- Problem description
Nothing but the lines from the one that contains "specialize (IH Hin). lra." through the end of the listing should appear, set down exactly.

- Task data
*** Block opens ***

(** X5.  A JSON object that lacks [negative_floor_number] or
    [interval_per_floor_seconds] is never accepted: the loader raises
    ValueError when an earlier check fails, and otherwise the KeyError of
    the lookup of the missing key. *)
Theorem load_without_unchecked_key (members : list (string * json))
    (key : string) :
  key = "negative_floor_number" \/ key = "interval_per_floor_seconds" ->
  dict_get members key = None ->
  (exists msg,
      load_elevator_variables (Parsed (JDict members)) = Raise (ValueError msg))
  \/ (exists missing,
         load_elevator_variables (Parsed (JDict members))
         = Raise (KeyError missing)
         /\ dict_get members missing = None
         /\ (missing = "negative_floor_number"
             \/ missing = "interval_per_floor_seconds")).
Proof.
  intros Hwhich Hnone. simpl.
  destruct (dict_get members "negative_floor_number") as [nf |] eqn:Hneg.
  - (* the key is interval_per_floor_seconds *)
    destruct Hwhich as [-> | ->]; [congruence |].
    unfold validate.
    destruct (all_in_dict members required_keys) as (b & -> & Hkeys).
    destruct b; [| left; simpl; eauto]. cbn [bind require].
    specialize (Hkeys eq_refl). rewrite Forall_forall in Hkeys.
    assert (Hkey : forall k, In k required_keys -> is_Some (dict_get members k))
      by exact Hkeys.
    assert (Hpos : forall k msg, In k required_keys ->
                     value_or_ValueError (positive_int (JDict members) k msg)).
    { intros k msg Hk. apply positive_int_value_or_ValueError, Hkey, Hk. }
    destruct (getitem_present members "floor_capacities") as [fc ->];
      [apply Hkey; simpl; tauto |]. cbn [bind].
    destruct (as_dict fc) as [fc_members |]; [| left; simpl; eauto]. cbn [bind].
    destruct (validate_capacities_value_or_ValueError fc_members)
      as [[cs ->] | [msg ->]]; [| left; simpl; eauto]. cbn [bind].
    destruct (getitem_present members "floor_types") as [ft ->];
      [apply Hkey; simpl; tauto |]. cbn [bind].
    destruct (as_dict ft) as [ft_members |]; [| left; simpl; eauto]. cbn [bind].
    destruct (validate_floor_types_value_or_ValueError ft_members)
      as [[ts ->] | [msg ->]]; [| left; simpl; eauto]. cbn [bind].
    destruct (Hpos "rows_generated" "Invalid 'rows_generated' value."
                ltac:(simpl; tauto))
      as [[rows ->] | [msg ->]]; [| left; simpl; eauto]. cbn [bind].
    destruct (Hpos "floor_number" "Invalid 'floor_number' value."
                ltac:(simpl; tauto))
      as [[floors ->] | [msg ->]]; [| left; simpl; eauto]. cbn [bind].
    destruct (getitem_present members "negative_floor_number") as [nf' ->];
      [rewrite Hneg; eauto |]. cbn [bind].
    destruct (as_int nf') as [z |]; [| left; simpl; eauto].
    destruct (0 <? z); [left; simpl; eauto |]. cbn [bind].
    destruct (Hpos "min_time_interval_seconds"
                "Invalid 'min_time_interval_seconds' value." ltac:(simpl; tauto))
      as [[min_s ->] | [msg ->]]; [| left; simpl; eauto]. cbn [bind].
    destruct (Hpos "max_time_interval_seconds"
                "Invalid 'max_time_interval_seconds' value." ltac:(simpl; tauto))
      as [[max_s ->] | [msg ->]]; [| left; simpl; eauto]. cbn [bind].
    assert (Hget : getitem (JDict members) "interval_per_floor_seconds"
                   = Raise (KeyError "interval_per_floor_seconds"))
      by (simpl; rewrite Hnone; reflexivity).
    rewrite Hget. cbn [bind].
    right. exists "interval_per_floor_seconds".
    split; [reflexivity | split; [exact Hnone | right; reflexivity]].
  - (* negative_floor_number is missing *)
    destruct (validate_without_negative_floor_number members Hneg) as [Hv | Hk].
    + left. exact Hv.
    + right. exists "negative_floor_number".
      split; [exact Hk | split; [exact Hneg | left; reflexivity]].
Qed.

Lemma load_without_unchecked_key_witness :
  dict_get (Sample.without "interval_per_floor_seconds"
              (Sample.config Sample.office_at_0 5 0 (JInt 2) 5 300 (JInt 10)
                 (JFloat (1 # 2)) 1 3))
    "interval_per_floor_seconds" = None
  /\ ((exists msg,
          load_elevator_variables (Parsed Sample.no_interval_per_floor)
          = Raise (ValueError msg))
      \/ (exists missing,
             load_elevator_variables (Parsed Sample.no_interval_per_floor)
             = Raise (KeyError missing)
             /\ dict_get (Sample.without "interval_per_floor_seconds"
                            (Sample.config Sample.office_at_0 5 0 (JInt 2) 5 300
                               (JInt 10) (JFloat (1 # 2)) 1 3)) missing = None
             /\ (missing = "negative_floor_number"
                 \/ missing = "interval_per_floor_seconds"))).
Proof.
  split; [reflexivity |].
  apply (load_without_unchecked_key _ "interval_per_floor_seconds").
  - right. reflexivity.
  - reflexivity.
Defined.

(** ** The floor weights *)

Lemma round_half_even_upper (q : Q) (k : Z) :
  (q <= inject_Z k)%Q -> round_half_even q <= k.
Proof.
  intros H. unfold round_half_even.
  pose proof (Qfloor_le q) as Hlo.
  assert (Hfloor : Qfloor q <= k).
  { rewrite <- (Qfloor_Z k). apply Qfloor_resp_le, H. }
  destruct (Z.eq_dec (Qfloor q) k) as [Heq | Hne].
  - subst k.
    assert (Hlt : (q - inject_Z (Qfloor q) ?= 1 # 2)%Q = Lt).
    { apply (proj1 (Qlt_alt _ _)). lra. }
    rewrite Hlt. lia.
  - destruct (q - inject_Z (Qfloor q) ?= 1 # 2)%Q; [destruct (Z.even _) | |]; lia.
Qed.

(** Rounding to the nearest integer keeps the order. *)
Lemma round_half_even_mono (x y : Q) :
  (x <= y)%Q -> round_half_even x <= round_half_even y.
Proof.
  intros H.
  pose proof (Qfloor_resp_le x y H) as Hfloor.
  destruct (Z.eq_dec (Qfloor x) (Qfloor y)) as [Heq | Hne].
  - unfold round_half_even. rewrite Heq.
    destruct (x - inject_Z (Qfloor y) ?= 1 # 2)%Q eqn:Ex;
      destruct (y - inject_Z (Qfloor y) ?= 1 # 2)%Q eqn:Ey;
      first
        [ lia
        | destruct (Z.even (Qfloor y)); lia
        | exfalso;
          first [apply Qeq_alt in Ex | apply Qlt_alt in Ex | apply Qgt_alt in Ex];
          first [apply Qeq_alt in Ey | apply Qlt_alt in Ey | apply Qgt_alt in Ey];
          lra ].
  - assert (Hx : round_half_even x <= Qfloor x + 1).
    { unfold round_half_even.
      destruct (x - inject_Z (Qfloor x) ?= 1 # 2)%Q; [destruct (Z.even _) | |]; lia. }
    assert (Hy : Qfloor y <= round_half_even y).
    { unfold round_half_even.
      destruct (y - inject_Z (Qfloor y) ?= 1 # 2)%Q; [destruct (Z.even _) | |]; lia. }
    lia.
Qed.

Lemma round3_mono (x y : Q) : (x <= y)%Q -> (round3 x <= round3 y)%Q.
Proof.
  intros H. unfold round3. apply Qmult_le_compat_r; [| discriminate].
  rewrite <- Zle_Qle. apply round_half_even_mono.
  apply Qmult_le_compat_r; [exact H | discriminate].
Qed.

Lemma round_half_even_proper (x y : Q) :
  (x == y)%Q -> round_half_even x = round_half_even y.
Proof.
  intros H. apply Z.le_antisymm; apply round_half_even_mono; rewrite H; apply Qle_refl.
Qed.

Lemma sum_ge_element (l : list Q) (x : Q) :
  Forall (fun y => 0 < y)%Q l -> x ∈ l -> (x <= sum l)%Q.
Proof.
  induction 1 as [| y rest Hy Hrest IH]; intros Hin; [inversion Hin |].
  rewrite sum_cons.
  assert (Hsum : (0 <= sum rest)%Q).
  { destruct rest as [| z rest']; [discriminate |].
    apply Qlt_le_weak, sum_positive; [exact Hrest | discriminate]. }
  apply elem_of_cons in Hin as [-> | Hin]; [lra |].
  specialize (IH Hin). lra.
Qed.

Lemma sum_le_bound (l : list Q) (m : Q) :
  Forall (fun y => y <= m)%Q l ->
  (sum l <= inject_Z (Z.of_nat (length l)) * m)%Q.
Proof.
  induction 1 as [| y rest Hy _ IH].
  - change (sum []) with 0%Q.
    change (inject_Z (Z.of_nat (@length Q []))) with 0%Q. lra.
  - rewrite sum_cons. cbn [length].
    rewrite Nat2Z.inj_succ, <- Z.add_1_r, inject_Z_plus.
    change (inject_Z 1) with 1%Q. lra.
Qed.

*** Block closes ***

- Response area
  specialize (IH Hin). lra.
Qed.

Lemma sum_le_bound (l : list Q) (m : Q) :
  Forall (fun y => y <= m)%Q l ->
  (sum l <= inject_Z (Z.of_nat (length l)) * m)%Q.
Proof.
  induction 1 as [| y rest Hy _ IH].
  - change (sum []) with 0%Q.
    change (inject_Z (Z.of_nat (@length Q []))) with 0%Q. lra.
  - rewrite sum_cons. cbn [length].
    rewrite Nat2Z.inj_succ, <- Z.add_1_r, inject_Z_plus.
    change (inject_Z 1) with 1%Q. lra.
Qed.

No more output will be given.